Danone told Food Safety News it implements strict standards and investigates every complaint.
“We regret to hear of an authority report regarding a consumer complaint in Slovenia about a dead insect in a pack of Aptamil Pronutra 1 infant formula,” the company said in a statement.
“We can confirm that our quality control tests were operating correctly at the time this pack of infant formula was produced. No foreign substance was detected in the batch and the product was safe for consumption when it left our facilities. We have not received any other complaints about this. We are in contact with the authorities to confirm the safety and quality of this particular batch of infant formula.”
The Food Safety Authority of Ireland told Food Safety News the investigation is ongoing.
“The FSAI is working with its official agency – the Department of Agriculture, Food and the Marine, (DAFM) to investigate this single complaint and to determine if the issue is of production plant origin,” the Irish agency official said.
Company says babies may ‘need time to adapt’
Earlier this year, Danone changed the formulation of some of its Aptamil baby milk formulas and received complaints from parents in the United Kingdom who said it was making their children ill.
The company released a statement in July saying it had not had any reports from authorities or healthcare professionals about health issues related to the new formula.
“This formula has gone through extensive quality and safety checks including clinical trials, product testing and product experience tests in more than 1,000 babies. Our findings were also subject to external scientific validation,” Danone officials said.
“We reviewed our factory records and all safety and quality standards were met, including the 31 tests we run on every batch that leaves the factory. We have now concluded our investigation on the product and the manufacturing process and can reassure you that there are no safety issues with the new formula.

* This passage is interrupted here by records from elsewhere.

Lemma writeBlob_stored es name body mb w r w' : valid_key name = true -> Forall (fun e => valid_key (te_Name e) = true) es ->
  name ∉ te_Name <$> es -> all_stored es mb w -> writeBlobThroughChain Now opts id name body mb w = (r, w') ->
  same_outside (key_or_wal (path_Join [id; name])) w w' /\
  forall mb', r = Ok mb' -> all_stored (es ++ [pg_entry name [body]]) mb' w'.
Proof.
  intros Hk Hes Hni [Hrec Hst] Hrun. pose proof (writeBlob_outside name body mb Hk w) as Hout. rewrite Hrun in Hout. cbn [snd] in Hout.
  split; [done|]. intros mb' ->. destruct (writeBlob_Ok _ _ _ _ _ _ Hk Hrun) as (Hse & f & Hf & Hr). split.
  - rewrite Hf. apply Forall2_app; [done|by constructor].
  - apply Forall_app. split; [|by apply Forall_singleton]. by eapply stored_others.
Qed.

Lemma label_key_hidden name q : name ∈ label_names -> key_or_wal (path_Join [id; name]) q -> hidden_key id q.
Proof.
  intros Hn [->|?]; [right|by left]. exists name. unfold label_names in Hn. set_unfold in Hn. by destruct_or! Hn; subst name.
Qed.

Lemma write_labels_spec es stop mb w r w' : Forall (fun e => valid_key (te_Name e) = true) es ->
  (forall n, n ∈ label_names -> n ∉ te_Name <$> es) -> all_stored es mb w -> write_labels Now opts id stop mb w = (r, w') ->
  same_outside (hidden_key id) w w' /\ forall mb', r = Ok mb' -> all_stored (es ++ label_entries stop) mb' w'.
Proof.
  intros Hes Hni Hst. unfold write_labels, bind, label_entries, labels_of.
  destruct (writeBlobThroughChain Now opts id "backup_label" (so_LabelFile stop) mb w) as [r1 w1] eqn:E1.
  apply (writeBlob_stored es) in E1 as [Hout1 Hok1]; [|done|done|apply Hni; unfold label_names; in_list|done].
  assert (Hh1 : same_outside (hidden_key id) w w1).
  { eapply same_outside_mono; [|exact Hout1]. intros q. apply label_key_hidden. unfold label_names. in_list. }
  destruct r1 as [mb1|err]; [|intros [= <- <-]; by split]. specialize (Hok1 _ eq_refl).
  destruct (0 <? slen (so_SpcMapFile stop))%nat; [|intros [= <- <-]; split; [done|]; by intros mb' [= <-]].
  intros E2. apply (writeBlob_stored (es ++ [pg_entry "backup_label" [so_LabelFile stop]])) in E2 as [Hout2 Hok2]; [|done| | |done].
  - split; [|intros mb' ->; specialize (Hok2 mb' eq_refl); by rewrite <- app_assoc in Hok2]. etrans; [exact Hh1|].
    eapply same_outside_mono; [|exact Hout2]. intros q. apply label_key_hidden. unfold label_names. in_list.
  - apply Forall_app. split; [done|by constructor].
  - rewrite fmap_app, elem_of_app. intros [Hin|Hin%list_elem_of_singleton]; [|done]. revert Hin. apply Hni. unfold label_names. in_list.
Qed.
(* ===== verification/WorkerBackupSpec.v ===== *)
(** * What a backup through a worker leaves in the storage

    The worker reads and encodes, the caller brackets and describes; whichever of them writes, the manifest only
    becomes visible with all of the files, and the bracket ends on every path. *)

From S2P Require Import Prelude Sha256 Lsn Wal Storage Keys Host Time Json JsonSpec Manifest ManifestSpec Worlds Archive PageChecksum Filter Verify VerifySpec Config Creds Mint Restore RestoreSpec Rpc Bracket BracketSpec Resume Backup BackupSpec PgSql PgSqlSpec Parallel ParallelSpec Worker WorkerSpec WorkerBackup.

(** ** Writing a file in one piece *)

Section sinks.
Context `{FilterLibs} {W : Type} `{BackendLaws W}.

Lemma put_body_outside m1 m2 m3 key body : valid_key key = true -> preserves (same_outside (fun q => q = key)) (put_body m1 m2 m3 key body).
Proof.
  intros Hk s q Hq. unfold put_body, wrapping, bind, try, throw. destruct (put_spec key s Hk) as [Hv Hp].
  destruct (be_Put key s) as [[h|e] s1]; cbn [map_error snd] in *; [|by rewrite Hv]. specialize (Hp h s1 eq_refl).
  destruct (write_spec h body s1 key "" Hp) as [Hv2 (c' & Hp2 & _)]. destruct (be_Write h body s1) as [[[]|e] s2]; cbn [snd map_error] in *;
    destruct (close_spec h s2 key c' Hp2) as [Hc _]; destruct (be_Close h s2) as [[[]|e2] s3]; cbn [snd map_error] in *; rewrite Hc by done; congruence.
Qed.
(* ===== verification/WorkerOutcome.v ===== *)
(** * What a run through a worker comes to

    The rules by which a run of [runWorkerBackup] is gone through, for what it leaves in the storage and for
    the end of its bracket, and the theorems on the whole of it. *)

From S2P Require Import Prelude Sha256 Lsn Wal Storage Keys Host Time Json JsonSpec Manifest ManifestSpec Worlds Archive PageChecksum Filter Verify VerifySpec Config Creds Mint Restore RestoreSpec Rpc Bracket BracketSpec Resume Backup BackupSpec PgSql PgSqlSpec Parallel ParallelSpec Worker WorkerSpec WorkerBackup WorkerBackupSpec WorkerRunSpec.

(** The server numbers its timelines in 32 bits. *)
Class TimelineLaw (W : Type) `{Sessions W} : Prop :=
  start_timeline legacy c label fast w lsn tli w' : pg_backup_start legacy c label fast w = (Ok (lsn, tli), w') -> is_u32 tli.

(** ** The bracket ends *)

Section ends.
Context {W : Type} `{Backend W, Host W, Disk W, Clock W, Pg W, FilterLibs, Sessions W, Catalog W, Minting W, Dialing W, WorkerHost W, !AgeKeys, Transport W}.
Context (Now : W -> time).

(** However it goes, there is an answer and no bracket is open. *)
Definition ends (m : M W (result BackupResult * bracket)) : Prop := forall s, exists r b s', m s = (Ok (r, b), s') /\ b_conn b = None.

Lemma ends_stop_with b err : ends (stop_with b err).
Proof. intros s. apply stop_with_ends. Qed.

Lemma ends_or_stop {A} b msg (m : M W A) k : (forall a, ends (k a)) -> ends (or_stop b msg m k).
Proof.
  intros Hk s. unfold or_stop, bind, try. destruct (wrapping msg m s) as [[a|err] s1]; [apply Hk|apply ends_stop_with].
Qed.

Lemma ends_finally close (m : M W (result BackupResult * bracket)) : ends m -> ends (finally close m).
Proof.
  intros Hm s. destruct (Hm s) as (r & b & s1 & E & Hb). unfold finally, bind, try. rewrite E. destruct (close s1) as [rc s2]. by eexists _, _, _.
Qed.

Lemma ends_with_reach b wOpts k : (forall wOpts cred proxy, ends (k wOpts cred proxy)) -> ends (with_reach Now b wOpts k).
Proof.
  intros Hk. unfold with_reach. repeat match goal with |- ends (if ?c then _ else _) => destruct c end; [..|apply Hk].
  - apply ends_or_stop. intros [port pem]. apply ends_finally. do 2 (apply ends_or_stop; intros). apply Hk.
  - do 2 (apply ends_or_stop; intros). apply Hk.
  - destruct (st_SFTP _); [|apply ends_stop_with]. do 2 (apply ends_or_stop; intros). apply Hk.
  - apply ends_or_stop; intros. apply Hk.
Qed.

“Our experience tells us that when changing what you feed your baby, they may need time to adapt and there may be some temporary changes to their digestive pattern.”
Danone said the new formulation requires different preparation and includes updated instructions on the packaging.
In another incident, the Agri-Food and Veterinary Authority (AVA) of Singapore detected Cronobacter sakazakii (formerly Enterobacter sakazakii) bacteria in samples of Dumex Mamil Gold Infant Milk Formula – Step 1 (850g).
The agency told the importer, Danone Dumex, to recall the implicated batch which has expiry date 11-9-2019 and batch number 09117R1.
Dumex said it was aware of the possible presence of Cronobacter sakazakii in two sampled tins from one batch of the infant formula which originated in Malaysia.
“As Dumex places high priority on food safety and quality, we have taken immediate precautionary steps to retrieve the specific batch from the shelves and can confirm that it has been completely removed. We are working very closely with the Agri-Food and Veterinary Authority of Singapore to look into this matter. To date, there has not been any customer feedback on this issue,” according to a company statement.
Customers who have purchased the affected batch are advised not to feed it to children or otherwise consume it.
Cronobacter sakazakii is a bacterium found in the environment that can survive dry conditions, such as in food like infant formula and powdered milk. Cronobacter infections are rare, however they can be fatal to newborns as they may cause meningitis or sepsis. Examples of symptoms in infants with infection include fever, poor feeding or lethargy.
Danone also recalled one flavor of 125-gram containers of Activia sold in four packs and eight packs this past week after plastic fragments were found in the yogurt in Poland.
Three consumers in Finland reported finding pieces of red plastic in Strawberry Activia with the expiration date 16-08-2018. Affected product was distributed to Denmark, Finland, Norway, Poland and Sweden.